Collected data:
(** * Kiga-ers: a shallow embedding of the paper feed, the swipe gestures,
    the liked-paper store and the summarize endpoint.

    Sources embedded:
    - the arXiv proxy [GET] of [apps/web/src/app/api/papers/route.ts]
      (two revisions: the one in [route.ts], which sends [start: '0'],
      and the revised one kept after the root layout in [layout.tsx],
      which forwards the client's [start] and [max_results]);
    - the home page of the final revision ([src/unnamed/part_012]):
      [fetchPapers], the additional-load effect, the touch handlers,
      [handleLike], [handleDislike], [goToNextPaper], [generateAiSummary],
      [handleSearchSubmit], the mount effect, [renderStatusDisplay] with
      its reload button, and the card stack it renders;
    - [addLikedPaper], [removeLikedPaper], [isPaperLiked] and
      [updateLikedPaperSummary] of [LikedPapersContext.tsx];
    - the [POST] of the PDF summarize route ([src/unnamed/part_000]):
      the request checks, the temporary file name, [downloadFile], the
      upload and generation steps, the [finally] cleanup and the [catch].

    Strings are Stdlib [string]s holding UTF-8 bytes.  JavaScript's [trim]
    and the regular expression class [\s] are modelled on all of
    JavaScript's white space, multi-byte characters such as U+00A0 and
    U+3000 included.  Touch coordinates are integers (CSS pixels). *)

From Stdlib Require Import String Ascii List ZArith Lia Bool Arith.
From Stdlib Require Import DecimalString DecimalNat.
Import ListNotations.
Open Scope string_scope.

(* ------------------------------------------------------------------ *)
(** ** String helpers (the JavaScript string methods the code uses) *)

(** JavaScript's white space, i.e. what [String.prototype.trim] removes and
    what the class [\s] matches: the WhiteSpace and LineTerminator code
    points.  Strings are UTF-8, so a white space character is one of these
    byte sequences.  One byte: TAB, LF, VT, FF, CR and SPACE (9 to 13, 32). *)
Definition is_ws (c : ascii) : bool :=
  let n := nat_of_ascii c in
  Nat.eqb n 32 || (Nat.leb 9 n && Nat.leb n 13).

(** Two bytes: U+00A0 (C2 A0). *)
Definition is_ws2 (a b : ascii) : bool :=
  Nat.eqb (nat_of_ascii a) 194 && Nat.eqb (nat_of_ascii b) 160.

(** Three bytes: U+1680 (E1 9A 80), U+2000 to U+200A (E2 80 80 to E2 80 8A),
    U+2028, U+2029, U+202F (E2 80 A8, A9, AF), U+205F (E2 81 9F),
    U+3000 (E3 80 80) and U+FEFF (EF BB BF). *)
Definition is_ws3 (a b c : ascii) : bool :=
  let x := nat_of_ascii a in
  let y := nat_of_ascii b in
  let z := nat_of_ascii c in
  (Nat.eqb x 225 && Nat.eqb y 154 && Nat.eqb z 128) ||
  (Nat.eqb x 226 && Nat.eqb y 128 &&
     ((Nat.leb 128 z && Nat.leb z 138) || Nat.eqb z 168 || Nat.eqb z 169 || Nat.eqb z 175)) ||
  (Nat.eqb x 226 && Nat.eqb y 129 && Nat.eqb z 159) ||
  (Nat.eqb x 227 && Nat.eqb y 128 && Nat.eqb z 128) ||
  (Nat.eqb x 239 && Nat.eqb y 187 && Nat.eqb z 191).

(** A string read as a sequence of characters, as far as white space is
    concerned: a white space character of one, two or three bytes, or any
    other single byte. *)
Inductive Tok := Ch (a : ascii) | Ws1 (a : ascii) | Ws2 (a b : ascii) | Ws3 (a b c : ascii).

Definition tok_str (t : Tok) : string :=
  match t with
  | Ch a | Ws1 a => String a EmptyString
  | Ws2 a b => String a (String b EmptyString)
  | Ws3 a b c => String a (String b (String c EmptyString))
  end.

Definition is_ws_tok (t : Tok) : bool :=
  match t with Ch _ => false | _ => true end.

Definition one_tok (a : ascii) : Tok := if is_ws a then Ws1 a else Ch a.

(** Left to right, the longest white space sequence at each position. *)
Fixpoint tokens (s : string) : list Tok :=
  match s with
  | EmptyString => []
  | String a t =>
      match t with
      | EmptyString => [one_tok a]
      | String b u =>
          match u with
          | EmptyString =>
              if is_ws2 a b then [Ws2 a b] else one_tok a :: tokens t
          | String c r =>
              if is_ws3 a b c then Ws3 a b c :: tokens r
              else if is_ws2 a b then Ws2 a b :: tokens u
              else one_tok a :: tokens t
          end
      end
  end.

Fixpoint untokens (l : list Tok) : string :=
  match l with
  | [] => EmptyString
  | t :: r => tok_str t ++ untokens r
  end.

Fixpoint drop_ws (l : list Tok) : list Tok :=
  match l with
  | [] => []
  | t :: r => if is_ws_tok t then drop_ws r else l
  end.

(** [s.trim()]: white space removed at both ends. *)
Definition trim (s : string) : string :=
  untokens (rev (drop_ws (rev (drop_ws (tokens s))))).

(** [s.replace(/\s\s+/g, ' ')]: a run of two or more white space
    characters becomes one space, a single one is kept as it is. *)
Definition flush_ws (run : list Tok) : list Tok :=
  match run with
  | [] => []
  | [t] => [t]
  | _ => [Ws1 " "]
  end.

Fixpoint collapse_toks (run : list Tok) (l : list Tok) : list Tok :=
  match l with
  | [] => flush_ws run
  | t :: r =>
      if is_ws_tok t then collapse_toks (run ++ [t]) r
      else flush_ws run ++ t :: collapse_toks [] r
  end.

Definition collapse_ws (s : string) : string := untokens (collapse_toks [] (tokens s)).

(** [s.includes(t)] *)
Fixpoint includes (s t : string) : bool :=
  if String.prefix t s then true
  else match s with
       | EmptyString => false
       | String _ r => includes r t
       end.

(** [s.replace(t, u)] with a string pattern: first occurrence only. *)
Fixpoint replace_first (s t u : string) : string :=
  if String.prefix t s then u ++ substring (String.length t) (String.length s) s
  else match s with
       | EmptyString => EmptyString
       | String c r => String c (replace_first r t u)
       end.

Instructions to follow — Nothing but a number is needed: the count of lines above that contain "bytes".

Your response — 4